THIS AGREEMENT ("Agreement") is made as of the day of , between STERIS Corporation, an Ohio
corporation ("STERIS"), and ("Executive").
STERIS is entering into this Agreement in recognition of the importance of Executive's services to the continuity
of management of STERIS and based upon its determination that it will be in the best interests of STERIS to
encourage Executive's continued attention and dedication to Executive's duties in the potentially disruptive
circumstances of a possible Change of Control of STERIS. (As used in this Agreement, the term "Change of
Control" and certain other capitalized terms have the meanings ascribed to them in Section 7, at the end of this
STERIS and Executive agree, effective as of the date first set forth above (the "Effective Date"), as follows:
1. Basic Severance Benefits. The benefits described in the subsections of this
Section 1 are subject to the limitations set forth in Subsections 4.1 (regarding withholding) and 4.2 (requiring the
execution of a waiver and release by Executive).

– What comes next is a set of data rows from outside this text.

(** [np.corrcoef(x, y)[0,1]]: the covariance matrix of the two rows (with
    [ddof = 1], a non-positive divisor replaced by [0.0]), each entry divided
    by the standard deviation of its row and of its column, then clipped to
    [-1, 1].  Rows of different lengths cannot be stacked. *)
Definition np_corrcoef_01 (x y : list T) : result T :=
  if negb (len x =? len y)%Z then Raise ValueError
  else
    let avg_x := np_mean x in
    let avg_y := np_mean y in
    let fact := if (len x - 1 <=? 0)%Z then of_int 0 else of_int (len x - 1) in
    let X0 := map (fun v => v - avg_x) x in
    let X1 := map (fun v => v - avg_y) y in
    let c00 := dot X0 X0 (of_int 0) * (of_int 1 / fact) in
    let c01 := dot X0 X1 (of_int 0) * (of_int 1 / fact) in
    let c11 := dot X1 X1 (of_int 0) * (of_int 1 / fact) in
    let stddev0 := sqrt c00 in
    let stddev1 := sqrt c11 in
    let c01 := c01 / stddev0 in
    let c01 := c01 / stddev1 in
    Ok (np_clip c01 (of_int (-1)) (of_int 1)).

(** [np.sum(ranges_km >= t) / len(ranges_km) * 100]. *)
Definition achievement (ranges_km : list T) (t : Z) : T :=
  of_int (len (filter (fun v => v >=? of_int t) ranges_km))
  / of_int (len ranges_km) * of_int 100.

(** The loop of lines 127-129. *)
Fixpoint correlation_loop (samples : dict (list T)) (ranges_km : list T)
    (params : list string) (correlations : dict T) : result (dict T) :=
  match params with
  | [] => Ok correlations
  | param :: rest =>
      (a <- dict_getitem samples param ;;
       c <- np_corrcoef_01 a ranges_km ;;
       correlation_loop samples ranges_km rest (dict_set correlations param c))%result
  end.

Definition correlation_analysis (samples : dict (list T)) (ranges_km : list T)
  : result (dict T) :=
  correlation_loop samples ranges_km
    ["epack"; "l_over_d"; "harvest"; "sic_gain"; "eta"] [].

(** numpy's order statistics are not part of the repository and no
    property below reads their values: they are taken as given.  The one
    call [np.percentile(ranges_km, [5, 95])] is read as one call per level,
    and may raise: on an empty array numpy's percentile raises
    [IndexError]. *)
Variable np_median : list T -> T.
Variable np_percentile : list T -> Z -> result T.

Definition analyze_results (samples : dict (list T)) (ranges_km : list T)
  : result (Stats T) :=
  (let mu := np_mean ranges_km in
   let sigma := np_std ranges_km in
   let median_range := np_median ranges_km in
   p5 <- np_percentile ranges_km 5 ;;
   p95 <- np_percentile ranges_km 95 ;;
   let target_5k := achievement ranges_km 5000 in
   let target_10k := achievement ranges_km 10000 in
   correlations <- correlation_analysis samples ranges_km ;;
   Ok {| mean := mu; std := sigma; median := median_range;
         p5 := p5; p95 := p95;
         target_5k := target_5k; target_10k := target_10k;
         correlations := correlations |})%result.

End Statistics.

Unset Implicit Arguments.

(** * Properties *)

(** ** binary64 comparisons *)

Module F64Facts.

Lemma SFcompare_refl (f : spec_float) :
  f <> S754_nan -> SFcompare f f = Some Eq.
Proof.
  destruct f as [s | s | | s m e]; simpl; intros Hn; try congruence.
  - now destruct s.
  - rewrite Z.compare_refl, Pos.compare_cont_refl. now destruct s.
Qed.

Lemma SFcompare_antisym (f1 f2 : spec_float) :
  SFcompare f2 f1 = option_map CompOpp (SFcompare f1 f2).
Proof.
  destruct f1 as [s1 | s1 | | s1 m1 e1], f2 as [s2 | s2 | | s2 m2 e2];
    simpl; try reflexivity;
    try (destruct s1; reflexivity); try (destruct s2; reflexivity);
    try (destruct s1, s2; reflexivity).
  rewrite (Z.compare_antisym e1 e2).
  destruct s1, s2; simpl; try reflexivity;
    destruct (e1 ?= e2)%Z; simpl; try reflexivity.
  - rewrite CompOpp_involutive. f_equal.
    exact (Pos.compare_cont_antisym m2 m1 Eq).
  - f_equal. symmetry. exact (Pos.compare_cont_antisym m1 m2 Eq).
Qed.
(** * Regular polygons and polygon sequences ([polygons.py])

    A shallow embedding of the three classes of [polygons.py]
    ([Polygon], [PolygonsIterator], [Polygons]) and the properties the
    specification states about them.

    Modelling conventions.
    - Python [int] is [Z].
    - A Python exception is a value of [exn]; code that can raise returns
      a [result].  True division raises [ZeroDivisionError] on a zero
      divisor, list indexing raises [IndexError].
    - Objects are immutable values; the only mutable field of the program
      ([PolygonsIterator._index]) is threaded explicitly.
    - The classes are given twice.  Modules [Polygon], [PolygonsIterator]
      and [Polygons] take the circumradius as a real number; they carry
      the properties of construction, indexing, iteration, equality and
      ordering, which do not depend on how a float is rounded.  Module
      [Double] gives the numeric code on IEEE binary64 numbers, with
      rounding, overflow, underflow and NaN as the interpreter computes
      them; the properties of the measurements and of the efficiency
      query are stated there. *)

From Stdlib Require Import ZArith List Reals Lra Lia Bool String Floats.
From Stdlib Require Import Sorting.Sorted.
Import ListNotations.

Set Implicit Arguments.

(** ** Exceptions and results *)

Inductive exn : Set :=
| ValueError
| IndexError
| ZeroDivisionError
| StopIteration
| OverflowError.

Inductive result (A : Type) : Type :=
| Ok (a : A)
| Raise (e : exn).

Arguments Ok {A} a.
Arguments Raise {A} e.

Definition bind {A B : Type} (c : result A) (k : A -> result B) : result B :=
  match c with
  | Ok a => k a
  | Raise e => Raise e
  end.

Declare Scope py_scope.
Delimit Scope py_scope with py.
Notation "x <- c ;; k" := (bind c (fun x => k))
  (at level 61, c at next level, right associativity) : py_scope.
Open Scope py_scope.

(** [[f(x) for x in l]]: the elements are evaluated left to right and the
    first exception aborts the comprehension. *)
Fixpoint comprehension {A B : Type} (f : A -> result B) (l : list A)
  : result (list B) :=
  match l with
  | [] => Ok []
  | x :: l' => y <- f x ;; ys <- comprehension f l' ;; Ok (y :: ys)
  end.

(** ** Python built-ins used by the program *)

(** [a / b] on exact numbers ([Double.float_truediv] is the one that
    rounds). *)
Definition truediv (a b : R) : result R :=
  if Req_dec_T b 0 then Raise ZeroDivisionError else Ok (a / b)%R.

(** [range(lo, hi)]. *)
Definition range (lo hi : Z) : list Z :=
  map (fun k => (lo + Z.of_nat k)%Z) (seq 0 (Z.to_nat (hi - lo))).

(** [len(l)]. *)
Definition len {A : Type} (l : list A) : Z := Z.of_nat (List.length l).

(** [l[i]] for an integer [i]: a negative index counts from the end, and
    an index outside [-len(l) .. len(l)-1] raises [IndexError]. *)
Definition list_getitem {A : Type} (l : list A) (i : Z) : result A :=
  let j := if (i <? 0)%Z then (i + len l)%Z else i in
  if ((j <? 0) || (len l <=? j))%Z then Raise IndexError
  else match nth_error l (Z.to_nat j) with
       | Some x => Ok x
       | None => Raise IndexError
       end.

(** [sorted(l, key=..., reverse=...)] on already computed keys.  The
    built-in sort is stable and compares keys with [<] only; with
    [reverse=True] the list is reversed, sorted stably in ascending order
    and reversed again, which keeps elements with equal keys in their
    original order. *)
Section Sorted.
Variable A : Type.

Fixpoint insert (x : R * A) (l : list (R * A)) : list (R * A) :=
  match l with
  | [] => [x]
  | y :: l' =>
      if Rlt_dec (fst y) (fst x) then y :: insert x l' else x :: y :: l'
  end.

Definition sort_ascending (l : list (R * A)) : list (R * A) :=
  fold_right insert [] l.

Definition sorted_keyed (l : list (R * A)) (reverse : bool) : list (R * A) :=
  if reverse then rev (sort_ascending (rev l)) else sort_ascending l.

Definition sorted (l : list A) (key : A -> result R) (reverse : bool)
  : result (list A) :=
  keyed <- comprehension (fun x => k <- key x ;; Ok (k, x)) l ;;
  Ok (map snd (sorted_keyed keyed reverse)).
End Sorted.

(** ** Values a comparison operand may be *)

Inductive comparison_result : Set :=
| Bool (b : bool)
| NotImplemented.

(** ** class Polygon

    The circumradius is a real number here and the measurements are the
    exact formulas; they serve to tell which exceptions an accessor can
    raise.  What the measurements compute on doubles is in [Double]. *)

Module Polygon.

Record t : Type := mk { _n : Z; _R : R }.

(** An arbitrary Python object, as far as [isinstance] can tell. *)
Inductive object : Type :=
| PolygonObj (p : t)
| IntObj (z : Z)
| FloatObj (r : R)
| StrObj (s : string)
| NoneObj.

Definition isinstance_Polygon (o : object) : option t :=
  match o with
  | PolygonObj p => Some p
  | _ => None
  end.

Definition __init__ (n : Z) (R : R) : result t :=
  if (n <? 3)%Z then Raise ValueError
  else Ok {| _n := n; _R := R |}.

Definition count_vertices (self : t) : Z := _n self.

Definition count_edges (self : t) : Z := _n self.

Definition circumradius (self : t) : R := _R self.

Definition interior_angle (self : t) : result R :=
  truediv (IZR ((_n self - 2) * 180)) (IZR (_n self)).

Definition side_length (self : t) : result R :=
  x <- truediv PI (IZR (_n self)) ;;
  Ok (2 * _R self * sin x)%R.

1.1 Lump Sum Severance Benefit if Employment is Terminated in Certain Circumstances Within Two Years of a
Change of Control. If, within two years following the occurrence of a Change of Control, Executive's
employment with STERIS is terminated by STERIS for any reason other than Cause, Disability, or death or by
Executive after a Reduction of Compensation or a Mandatory Relocation has occurred, STERIS shall pay to
Executive, within 30 days after the Termination Date, a lump sum severance benefit equal to three times the sum
(a) one year's Base Salary (at the highest rate in effect at any time during the one year period ending on the date
of the Change of Control), plus
(b) Executive's Average Annual Incentive Compensation.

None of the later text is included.